*What is required*: From the entries that follow, reproduce exactly and only the lines from the line with "Join rest sep" to the line with "EmptyString => EmptyString", endpoints included.

___ Information provided

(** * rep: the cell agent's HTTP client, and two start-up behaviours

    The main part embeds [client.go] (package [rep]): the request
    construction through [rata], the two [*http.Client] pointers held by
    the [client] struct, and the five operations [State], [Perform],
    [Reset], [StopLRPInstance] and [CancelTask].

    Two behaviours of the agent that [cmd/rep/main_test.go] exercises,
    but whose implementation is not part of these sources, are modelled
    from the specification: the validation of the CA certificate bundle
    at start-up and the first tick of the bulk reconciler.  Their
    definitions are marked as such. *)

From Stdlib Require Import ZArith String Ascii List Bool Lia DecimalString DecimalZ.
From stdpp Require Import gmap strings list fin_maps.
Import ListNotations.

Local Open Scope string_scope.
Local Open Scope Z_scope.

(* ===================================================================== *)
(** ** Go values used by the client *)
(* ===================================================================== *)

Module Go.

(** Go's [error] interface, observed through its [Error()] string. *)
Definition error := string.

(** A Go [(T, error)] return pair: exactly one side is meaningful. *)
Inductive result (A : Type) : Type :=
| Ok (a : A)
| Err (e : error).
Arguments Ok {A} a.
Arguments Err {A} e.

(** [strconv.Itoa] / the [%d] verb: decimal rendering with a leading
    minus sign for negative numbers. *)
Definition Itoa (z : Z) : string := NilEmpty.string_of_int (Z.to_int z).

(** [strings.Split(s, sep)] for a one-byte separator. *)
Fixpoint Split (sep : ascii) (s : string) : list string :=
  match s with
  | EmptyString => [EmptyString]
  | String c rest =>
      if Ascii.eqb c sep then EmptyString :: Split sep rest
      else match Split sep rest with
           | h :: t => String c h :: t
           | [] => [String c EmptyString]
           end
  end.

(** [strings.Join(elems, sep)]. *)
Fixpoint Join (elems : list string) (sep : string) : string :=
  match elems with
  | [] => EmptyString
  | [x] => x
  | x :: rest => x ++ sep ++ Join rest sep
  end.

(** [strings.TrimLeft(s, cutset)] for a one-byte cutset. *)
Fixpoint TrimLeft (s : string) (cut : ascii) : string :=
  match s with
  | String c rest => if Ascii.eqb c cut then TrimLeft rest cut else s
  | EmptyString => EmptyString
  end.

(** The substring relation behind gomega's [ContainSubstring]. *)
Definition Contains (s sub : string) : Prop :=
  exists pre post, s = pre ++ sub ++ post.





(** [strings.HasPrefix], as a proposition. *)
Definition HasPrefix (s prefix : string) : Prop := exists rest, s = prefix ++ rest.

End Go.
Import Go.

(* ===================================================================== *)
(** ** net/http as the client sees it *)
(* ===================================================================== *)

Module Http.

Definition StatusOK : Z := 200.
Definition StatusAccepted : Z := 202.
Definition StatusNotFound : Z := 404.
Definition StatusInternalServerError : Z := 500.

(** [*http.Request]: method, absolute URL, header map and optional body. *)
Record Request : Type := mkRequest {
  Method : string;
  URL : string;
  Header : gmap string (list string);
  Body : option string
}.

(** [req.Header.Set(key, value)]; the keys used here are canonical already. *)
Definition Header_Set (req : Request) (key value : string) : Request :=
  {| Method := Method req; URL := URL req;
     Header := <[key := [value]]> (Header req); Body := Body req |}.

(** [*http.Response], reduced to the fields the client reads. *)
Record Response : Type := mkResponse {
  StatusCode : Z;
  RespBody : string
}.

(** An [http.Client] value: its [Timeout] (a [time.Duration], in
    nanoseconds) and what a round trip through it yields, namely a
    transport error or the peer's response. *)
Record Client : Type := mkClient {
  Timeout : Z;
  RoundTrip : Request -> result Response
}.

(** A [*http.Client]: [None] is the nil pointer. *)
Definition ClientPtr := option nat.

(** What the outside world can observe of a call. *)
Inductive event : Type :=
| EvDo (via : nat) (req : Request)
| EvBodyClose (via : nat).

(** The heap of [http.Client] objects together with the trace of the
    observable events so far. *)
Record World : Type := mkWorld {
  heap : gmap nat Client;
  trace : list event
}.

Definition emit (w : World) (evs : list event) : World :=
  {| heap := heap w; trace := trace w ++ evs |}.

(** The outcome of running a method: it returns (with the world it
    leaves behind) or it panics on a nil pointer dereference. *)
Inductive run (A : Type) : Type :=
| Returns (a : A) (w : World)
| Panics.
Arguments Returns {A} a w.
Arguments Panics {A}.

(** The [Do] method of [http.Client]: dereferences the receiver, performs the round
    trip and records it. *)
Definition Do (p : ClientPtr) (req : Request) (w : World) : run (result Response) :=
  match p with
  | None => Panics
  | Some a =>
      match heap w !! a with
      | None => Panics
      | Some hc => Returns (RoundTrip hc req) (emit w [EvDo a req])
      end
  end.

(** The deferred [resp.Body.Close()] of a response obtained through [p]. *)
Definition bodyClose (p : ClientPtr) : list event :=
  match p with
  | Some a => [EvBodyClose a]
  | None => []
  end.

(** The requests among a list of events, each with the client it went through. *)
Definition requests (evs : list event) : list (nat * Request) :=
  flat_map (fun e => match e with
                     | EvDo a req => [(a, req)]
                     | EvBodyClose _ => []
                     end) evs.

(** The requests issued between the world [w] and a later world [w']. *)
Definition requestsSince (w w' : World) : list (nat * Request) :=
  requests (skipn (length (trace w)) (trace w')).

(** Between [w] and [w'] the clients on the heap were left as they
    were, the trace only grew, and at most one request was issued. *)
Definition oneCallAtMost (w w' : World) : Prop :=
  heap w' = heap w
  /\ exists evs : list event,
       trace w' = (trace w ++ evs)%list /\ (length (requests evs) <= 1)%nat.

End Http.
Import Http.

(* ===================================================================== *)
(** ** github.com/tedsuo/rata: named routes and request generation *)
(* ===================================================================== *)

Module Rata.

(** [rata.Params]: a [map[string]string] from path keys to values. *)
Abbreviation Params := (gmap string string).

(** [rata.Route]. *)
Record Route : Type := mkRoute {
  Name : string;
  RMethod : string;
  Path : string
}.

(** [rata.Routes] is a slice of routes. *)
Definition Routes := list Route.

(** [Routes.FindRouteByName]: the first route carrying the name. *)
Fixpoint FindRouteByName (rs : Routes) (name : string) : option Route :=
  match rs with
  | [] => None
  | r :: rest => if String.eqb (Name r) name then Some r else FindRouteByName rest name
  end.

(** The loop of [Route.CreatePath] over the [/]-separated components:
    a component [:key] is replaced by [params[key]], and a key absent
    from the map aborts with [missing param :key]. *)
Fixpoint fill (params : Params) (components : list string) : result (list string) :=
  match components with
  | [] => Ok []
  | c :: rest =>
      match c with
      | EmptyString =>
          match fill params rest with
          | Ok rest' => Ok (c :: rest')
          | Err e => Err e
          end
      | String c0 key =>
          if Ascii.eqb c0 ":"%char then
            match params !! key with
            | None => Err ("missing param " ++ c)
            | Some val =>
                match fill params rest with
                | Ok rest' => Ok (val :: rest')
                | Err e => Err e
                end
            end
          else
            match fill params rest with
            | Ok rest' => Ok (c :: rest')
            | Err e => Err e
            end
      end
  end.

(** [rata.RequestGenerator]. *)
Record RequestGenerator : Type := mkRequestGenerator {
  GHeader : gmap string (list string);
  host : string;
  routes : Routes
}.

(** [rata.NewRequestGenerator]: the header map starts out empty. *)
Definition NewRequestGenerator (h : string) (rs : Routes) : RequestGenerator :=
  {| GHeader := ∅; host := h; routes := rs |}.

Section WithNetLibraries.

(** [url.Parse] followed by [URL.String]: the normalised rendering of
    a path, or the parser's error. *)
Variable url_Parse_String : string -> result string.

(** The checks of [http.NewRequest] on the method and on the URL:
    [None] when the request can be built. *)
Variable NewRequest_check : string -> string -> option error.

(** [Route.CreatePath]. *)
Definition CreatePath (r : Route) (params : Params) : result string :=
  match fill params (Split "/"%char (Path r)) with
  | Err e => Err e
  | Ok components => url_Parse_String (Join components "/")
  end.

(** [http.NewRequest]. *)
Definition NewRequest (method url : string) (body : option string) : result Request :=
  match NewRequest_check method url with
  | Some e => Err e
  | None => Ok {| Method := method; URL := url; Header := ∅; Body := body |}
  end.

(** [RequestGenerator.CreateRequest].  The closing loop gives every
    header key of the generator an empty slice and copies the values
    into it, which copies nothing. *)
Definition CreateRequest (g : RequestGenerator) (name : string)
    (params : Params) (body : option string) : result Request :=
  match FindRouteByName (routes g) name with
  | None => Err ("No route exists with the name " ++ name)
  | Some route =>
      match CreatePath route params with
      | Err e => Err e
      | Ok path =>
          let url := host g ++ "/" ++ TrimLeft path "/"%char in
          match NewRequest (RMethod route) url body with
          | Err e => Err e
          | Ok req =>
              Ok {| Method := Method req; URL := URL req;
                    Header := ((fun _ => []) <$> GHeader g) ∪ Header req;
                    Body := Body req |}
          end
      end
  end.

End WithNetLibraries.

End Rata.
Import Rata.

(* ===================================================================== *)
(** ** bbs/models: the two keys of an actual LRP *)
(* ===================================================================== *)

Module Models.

______

*Result of this exercise*:
  | x :: rest => x ++ sep ++ Join rest sep
  end.

(** [strings.TrimLeft(s, cutset)] for a one-byte cutset. *)
Fixpoint TrimLeft (s : string) (cut : ascii) : string :=
  match s with
  | String c rest => if Ascii.eqb c cut then TrimLeft rest cut else s
  | EmptyString => EmptyString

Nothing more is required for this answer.